Jens Vörtmann: Ich muss gestehen, ich weiß es gar nicht mehr. Meine Frau hatte gesagt, dass ich wie ein kleines Kind rumgebrüllt hätte vor Freude. Es war die Freude über den Sieg, die Last und Anspannung die nach drei Tagen von einem abfallen.
Das BraceletStefan Hachmeister: Dann bekommt man doch wahrscheinlich so eine Art Tunnelblick?
Jens Vörtmann: Ja, man schwebt wie auf einer Wolke und sieht alles wie durch Nebel, ohne Details wahr zunehmen.
Stefan Hachmeister: Du hast ja auch noch jemanden richtig glücklich gemacht, nämlich den Alexander Jung. Ich hab da so was mitbekommen….
Jens Vörtmann: Das war, als wir schon unter den letzten 40 alle im Geld waren und wir beide ungefähr den gleichen Stack hatten. Da haben wir im vorbei gehen abgemacht, da wir uns auch beide als gute Mixgame Spieler respektieren, eine Share von 5% gegenseitig zu geben. Ich wollte erst 10% machen, doch da Alexander schon andere Beteiligungen hatte, einigten wir uns auf 5%. Im Nachhinein kann ich ihn dafür nur auslachen, aber $15.000 ist ja auch nett.

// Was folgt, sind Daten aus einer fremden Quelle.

(** ** The padded layout *)
Definition layout_ok (w : Z) (layout : Z * Z * Z) : Prop :=
  let '(pad, g, L) := layout in 0 < g ∧ 0 < L ∧ 0 ≤ pad ∧
  (∀ i, 0 ≤ i < g → i * pad + w ≤ 64 * L) ∧ (g = 1 ∨ w ≤ pad).
Lemma row_layout_ok w : 0 ≤ w < 2 ^ 32 → layout_ok w (row_layout w).
Proof.
  intros Hw. unfold row_layout, layout_ok. destruct (Z.leb_spec w 16); [split_and!; lia|].
  destruct (Z.leb_spec w 32); [split_and!; lia|]. rewrite wrap_id by (Z.div_mod_to_equations; lia).
  split_and!; try lia; try (Z.div_mod_to_equations; lia).
Qed.
(** Where row [y] of channel [oc] begins *)
Definition slot (layout : Z * Z * Z) (h oc y : Z) : Z :=
  let '(pad, g, L) := layout in (oc / g * h + y) * (64 * L) + oc mod g * pad.
Lemma slots_disjoint w layout h oc y oc' y' : 0 ≤ w → layout_ok w layout → 0 ≤ y < h → 0 ≤ y' < h → (oc, y) ≠ (oc', y') →
  slot layout h oc y + w ≤ slot layout h oc' y' ∨ slot layout h oc' y' + w ≤ slot layout h oc y.
Proof.
  destruct layout as [[pad g] L]. intros Hw (Hg & HL & Hp & Hfit & Hpad) Hy Hy' Hne. unfold slot.
  pose proof (Z.mod_pos_bound oc g Hg) as Hm. pose proof (Z.mod_pos_bound oc' g Hg) as Hm'.
  pose proof (Hfit _ Hm) as F. pose proof (Hfit _ Hm') as F'.
  pose proof (Z.mul_nonneg_nonneg (oc mod g) pad) as P. pose proof (Z.mul_nonneg_nonneg (oc' mod g) pad) as P'.
  set (l := oc / g * h + y). set (l' := oc' / g * h + y').
  destruct (Z.lt_trichotomy l l') as [Hl|[Hl|Hl]].
  - left. assert (l * (64 * L) + 64 * L ≤ l' * (64 * L)) by nia. lia.
  - assert (oc / g = oc' / g ∧ y = y') as [Hq ->] by (apply (Z.div_mod_unique h); unfold l, l' in Hl; lia). rewrite Hl.
    assert (oc mod g ≠ oc' mod g) as Hmod.
    { intros E. apply Hne. f_equal. rewrite (Z.div_mod oc g), (Z.div_mod oc' g) by lia. congruence. }
    destruct Hpad as [-> |Hpad]; [rewrite !Z.mod_1_r in Hmod; done|].
    destruct (Z.lt_total (oc mod g) (oc' mod g)) as [|[|]]; [left|done|right]; nia.
  - right. assert (l' * (64 * L) + 64 * L ≤ l * (64 * L)) by nia. lia.
Qed.
(** The memory that [c] channels take *)
Definition upload_size (layout : Z * Z * Z) (h c : Z) : Z := let '(_, g, L) := layout in (c + g - 1) / g * h * (64 * L).
Lemma slot_bound w layout h c oc y : 0 ≤ w → layout_ok w layout → 0 ≤ oc < c → 0 ≤ y < h →
  0 ≤ slot layout h oc y ∧ slot layout h oc y + w ≤ upload_size layout h c.
Proof.
  destruct layout as [[pad g] L]. intros Hw (Hg & HL & Hp & Hfit & Hpad) Ho Hy. unfold slot, upload_size.
  pose proof (Z.mod_pos_bound oc g Hg) as Hm. pose proof (Hfit _ Hm) as F.
  assert (0 ≤ oc / g) as H0 by (apply Z.div_pos; lia).
  assert (oc / g + 1 ≤ (c + g - 1) / g) as Hq.
  { apply Z.div_le_lower_bound; [done|]. pose proof (Z.mul_div_le oc g Hg). lia. }
  pose proof (Z.mul_nonneg_nonneg (oc mod g) pad) as P.
  pose proof (Z.mul_nonneg_nonneg (oc / g) h H0 ltac:(lia)) as Hh.
  pose proof (Z.mul_nonneg_nonneg (oc / g * h + y) (64 * L) ltac:(lia) ltac:(lia)) as Hn.
  assert ((oc / g * h + y + 1) * (64 * L) ≤ (c + g - 1) / g * h * (64 * L)); [|lia].
  apply Z.mul_le_mono_nonneg_r; [lia|]. pose proof (Z.mul_le_mono_nonneg_r (oc / g + 1) ((c + g - 1) / g) h). lia.
Qed.
Definition row_addr (dest : Z) (layout : Z * Z * Z) (h r : Z) : Z := dest + slot layout h (r / h) (r mod h).
Lemma row_addr_eq dest layout h oc y : 0 ≤ y < h → row_addr dest layout h (oc * h + y) = dest + slot layout h oc y.
Proof.
  intros Hy. unfold row_addr. rewrite (Z.add_comm (oc * h)). rewrite Z.div_add, Z.mod_add by lia.
  by rewrite Z.div_small, Z.mod_small, Z.add_0_l by lia.
Qed.
Lemma row_index h c r : 0 < h → 0 ≤ r < c * h → 0 ≤ r / h < c ∧ 0 ≤ r mod h < h ∧ r = r / h * h + r mod h.
Proof.
  intros Hh Hr. pose proof (Z.div_mod r h ltac:(lia)). pose proof (Z.mod_pos_bound r h Hh). split_and!; try lia.
  - apply Z.div_pos; lia.
  - apply Z.div_lt_upper_bound; lia.
Qed.
Lemma upload_loop_run dest w h c layout row src m : copies_row w row → layout_ok w layout → bytes_ok m →
  0 ≤ w → 0 < h → 0 ≤ c → upload_size layout h c < 2 ^ 64 →
  dest + upload_size layout h c ≤ src ∨ src + c * h * w ≤ dest →
  rows_copied m src w (row_addr dest layout h) (c * h) (snd (upload_loop dest h c layout row (src, m))).
Proof.
  intros Hrow Hlay Hm Hw Hh Hc Hsize Hsep.
  set (P := λ (k : Z) (s : Z * (Z → Z)), ∃ m', s = (src + k * w, m') ∧ bytes_ok m' ∧ rows_copied m src w (row_addr dest layout h) k m').
  cut (P (c * h) (upload_loop dest h c layout row (src, m))); [intros (m' & -> & _ & H); exact H|].
  assert (Hstep : ∀ oc y s, 0 ≤ oc < c → 0 ≤ y < h → P (oc * h + y) s → P (oc * h + y + 1) (row (dest + slot layout h oc y) s)).
  { intros oc y s Ho Hy (m1 & -> & Hm1 & Hrows).
    assert (0 ≤ oc * h + y < c * h) as Hk by nia. pose proof (slot_bound w layout h c oc y Hw Hlay Ho Hy) as Hb.
    pose proof (Z.mul_le_mono_nonneg_r (oc * h + y + 1) (c * h) w Hw ltac:(lia)) as Hkw.
    pose proof (Z.mul_nonneg_nonneg (oc * h + y) w ltac:(lia) Hw) as Hkw0.
    destruct (Hrow (dest + slot layout h oc y) (src + (oc * h + y) * w) m1 Hm1) as (m2 & -> & E); [lia|].
    exists m2. split; [f_equal; lia|]. split.
    - intros q. rewrite E. apply bytes_ok_mem_write; [done|]. by apply mem_read_bytes.
    - rewrite <-(row_addr_eq dest layout h oc y Hy) in E. apply (rows_copied_step m src w _ _ m1); [lia|done|done| | |done].
      + intros r Hr. destruct (row_index h c r Hh ltac:(lia)) as (Hq & Hmod & Er).
        rewrite row_addr_eq by done. unfold row_addr.
        destruct (slots_disjoint w layout h (r / h) (r mod h) oc y Hw Hlay Hmod Hy); [intros [= <- <-]; lia|lia|lia].
      + intros r x Hr Hx. destruct (row_index h c r Hh ltac:(lia)) as (Hq & Hmod & _).
        pose proof (slot_bound w layout h c (r / h) (r mod h) Hw Hlay Hq Hmod). unfold row_addr. lia. }
  unfold upload_loop. destruct layout as [[pad g] L] eqn:El. destruct Hlay as (Hg & HL & Hp & Hfit & Hpad).
  refine (for_range_ind (λ k s, P (k * h) s) 0 c _ _ Hc _ _);
    [exists m; split; [f_equal; lia|split; [done|apply rows_copied_0]]|]. intros oc s Ho IH. cbv beta zeta. rewrite Z.add_0_l.
  replace ((oc + 1) * h) with (oc * h + h) by lia.
  refine (for_range_ind (λ k s, P (oc * h + k) s) 0 h _ _ ltac:(lia) _ _); [by rewrite Z.add_0_r|]. intros y s' Hy IH'. cbv beta. rewrite Z.add_0_l, Z.add_assoc.
  pose proof (slot_bound w (pad, g, L) h c oc y Hw (conj Hg (conj HL (conj Hp (conj Hfit Hpad)))) Ho Hy) as Hb.
  assert (0 ≤ oc / g) as Hq by (apply Z.div_pos; lia).
  pose proof (Z.mul_nonneg_nonneg (oc / g * h) L ltac:(nia) ltac:(lia)). pose proof (Z.mul_nonneg_nonneg y L ltac:(lia) ltac:(lia)).
  pose proof (Z.mul_nonneg_nonneg (oc mod g) pad ltac:(pose proof (Z.mod_pos_bound oc g Hg); lia) Hp).
  rewrite !wrap_id by (unfold slot in Hb; lia).
  replace (dest + (oc / g * L * h * 64 + oc mod g * pad) + y * L * 64) with (dest + slot (pad, g, L) h oc y) by (unfold slot; lia).
  apply Hstep; done.
Qed.

(** The image fits into the memory of the accelerator, and the source is elsewhere. *)
Definition AI_RAM_SIZE : Z := 2 * 1024 * 1024.
Definition upload_fits (w h c src a : Z) : Prop :=
  0 ≤ w < 2 ^ 32 ∧ 0 < h ∧ 0 ≤ c ∧ 0 ≤ a ∧ a * 64 + upload_size (row_layout w) h c ≤ AI_RAM_SIZE ∧
  (AI_IO_BASE_ADDR + AI_RAM_SIZE ≤ src ∨ src + c * h * w ≤ AI_IO_BASE_ADDR).

(** C38: An image that fits into the memory of the accelerator is laid out as the accelerator
    expects it: pixel [x] of row [y] of channel [oc] is at its place in the padded layout,
    and no other byte of memory changes; whether the copy goes by bytes, or by words when
    source and width allow it, makes no difference. *)
Theorem kpu_upload_core_spec w h c src a m : bytes_ok m → upload_fits w h c src a →
  let m' := kpu_upload_core w h c src a m in
  let base := AI_IO_BASE_ADDR + a * 64 in
  (∀ oc y x, 0 ≤ oc < c → 0 ≤ y < h → 0 ≤ x < w →
    m' (base + slot (row_layout w) h oc y + x) = m (src + (oc * h + y) * w + x)) ∧
  (∀ q, (∀ oc y, 0 ≤ oc < c → 0 ≤ y < h →
    ¬ (base + slot (row_layout w) h oc y ≤ q < base + slot (row_layout w) h oc y + w)) → m' q = m q).
Proof.
  intros Hm (Hw & Hh & Hc & Ha & Hfit & Hsep). cbv zeta.
  destruct (upload_core_rows w h c src a m ltac:(lia)) as (row & Hrow & ->).
  pose proof (row_layout_ok w Hw) as Hlay.
  assert (0 ≤ upload_size (row_layout w) h c) as Hs0.
  { destruct (row_layout w) as [[pad g] L]. destruct Hlay as (Hg & HL & _). unfold upload_size.
    pose proof (Z.div_pos (c + g - 1) g ltac:(lia) Hg). apply Z.mul_nonneg_nonneg; [apply Z.mul_nonneg_nonneg|]; lia. }
  unfold AI_RAM_SIZE, AI_IO_BASE_ADDR in *. rewrite wrap_id by lia.
  destruct (upload_loop_run (0x40600000 + a * 64) w h c (row_layout w) row src m Hrow Hlay Hm ltac:(lia) Hh Hc ltac:(lia) ltac:(lia)) as [Hin Hout].
  split.
  - intros oc y x Ho Hy Hx. rewrite <-(row_addr_eq _ _ _ _ _ Hy). apply Hin; [nia|done].
  - intros q Hq. apply Hout. intros r Hr. destruct (row_index h c r Hh Hr) as (Hq' & Hmod & _). by apply Hq.
Qed.

Lemma kpu_upload_core_spec_witness :
  kpu_upload_core 24 2 3 0x80001000 5 (λ q, q mod 256) (0x40600000 + 5 * 64 + slot (row_layout 24) 2 1 1 + 7) = (0x80001000 + (1 * 2 + 1) * 24 + 7) mod 256 ∧
  kpu_upload_core 24 2 3 0x80001000 5 (λ q, q mod 256) 3 = 3.
Proof.
  destruct (kpu_upload_core_spec 24 2 3 0x80001000 5 (λ q, q mod 256)) as [Hin Hout].
  - intros q. cbv beta. apply Z.mod_pos_bound. lia.
  - unfold upload_fits, AI_RAM_SIZE, AI_IO_BASE_ADDR. vm_compute. intuition discriminate.
  - split; [exact (Hin 1 1 7 ltac:(lia) ltac:(lia) ltac:(lia))|].
    rewrite Hout; [reflexivity|]. intros oc y Ho Hy. cbn. unfold AI_IO_BASE_ADDR. 
    pose proof (Z.div_pos oc 2). pose proof (Z.mod_pos_bound oc 2). nia.
Defined.

(** ** The maximum over a range *)
Definition is_max (S : Z → Prop) (v : Z) : Prop := 0 ≤ v ∧ (∀ p, S p → p ≤ v) ∧ (v = 0 ∨ S v).
Lemma is_max_add S S' p v : is_max S v → (∀ x, S' x ↔ S x ∨ x = p) → is_max S' (Z.max v p).
Proof.
  intros (H0 & Hu & Ha) E. split; [lia|]. split.
  - intros x [Hx| ->]%E; [pose proof (Hu x Hx)|]; lia.
  - destruct (Z.max_spec v p) as [[? ->]|[? ->]]; [right; apply E; by right|].
    destruct Ha as [Ha|Ha]; [by left|right; apply E; by left].
Qed.
Lemma is_max_iff S S' v : (∀ x, S x ↔ S' x) → is_max S v → is_max S' v.
Proof. intros E (H0 & Hu & Ha). split; [done|]. split; [intros p Hp%E; auto|]. destruct Ha; [by left|right; by apply E]. Qed.
Lemma max_row f lo n S v : 0 ≤ n → is_max S v →
  is_max (λ p, S p ∨ ∃ i, lo ≤ i < lo + n ∧ p = f i) (for_range lo n (λ i v, Z.max v (f i)) v).
Proof.
  intros Hn Hv. refine (for_range_ind (λ k v, is_max (λ p, S p ∨ ∃ i, lo ≤ i < lo + k ∧ p = f i) v) lo n _ v Hn _ _).
  - eapply is_max_iff; [|exact Hv]. intros x. split; [by left|intros [|(i & Hi & _)]; [done|lia]].
  - intros k v' Hk IH. eapply is_max_add; [exact IH|]. intros x. split.
    + intros [Hx|(i & Hi & ->)]; [by left; left|]. destruct (decide (i = lo + k)) as [-> |]; [by right|].
      left. right. exists i. split; [lia|done].
    + intros [[Hx|(i & Hi & ->)]| ->]; [by left|right; exists i|right; exists (lo + k)]; (split; [lia|done]).
Qed.
Lemma max_square f ylo yn xlo xn : is_max
  (λ p, ∃ y x, ylo ≤ y < ylo + yn ∧ xlo ≤ x < xlo + xn ∧ p = f y x)
  (for_range ylo yn (λ y v, for_range xlo xn (λ x v, Z.max v (f y x)) v) 0).
Proof.
  destruct (decide (0 ≤ yn)) as [Hy|]; [|rewrite for_range_0 by lia; split; [done|split; [intros p (y & x & ? & _); lia|by left]]].
  refine (for_range_ind (λ k v, is_max (λ p, ∃ y x, ylo ≤ y < ylo + k ∧ xlo ≤ x < xlo + xn ∧ p = f y x) v) ylo yn _ 0 Hy _ _).
  - split; [done|]. split; [intros p (y & x & ? & _); lia|by left].
  - intros k v Hk IH. destruct (decide (0 ≤ xn)) as [Hx|].
    + eapply is_max_iff; [|by apply max_row]. intros p. split.
      * intros [(y & x & ? & ? & ->)|(x & ? & ->)]; [exists y, x|exists (ylo + k), x]; (split_and!; [lia|lia|lia|lia|done]).
      * intros (y & x & ? & ? & ->). destruct (decide (y = ylo + k)) as [-> |]; [right; by exists x|left; exists y, x; by split_and!; try lia].
    + rewrite for_range_0 by lia. eapply is_max_iff; [|exact IH]. intros p. split; intros (y & x & ? & ? & _); lia.
Qed.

Stefan Hachmeister: Zum Schluss würde mich noch interessieren, wie deine Zukunft aussieht?
Jens Vörtmann: Na ja, die WSOP läuft ja noch. Ich werde noch einige Events spielen. Danach geht es nach Velden, wo neben dem Poker auch noch etwas Urlaub gemacht wird. Was danach kommt, darüber denke ich noch nicht nach.
Stefan Hachmeister: Ich bedanke mich für das Interview und möchte dir im Namen von PokerOlymp noch mal herzlich gratulieren.
Dieser Artikel erschien auf PokerOlymp am 19.06.2008.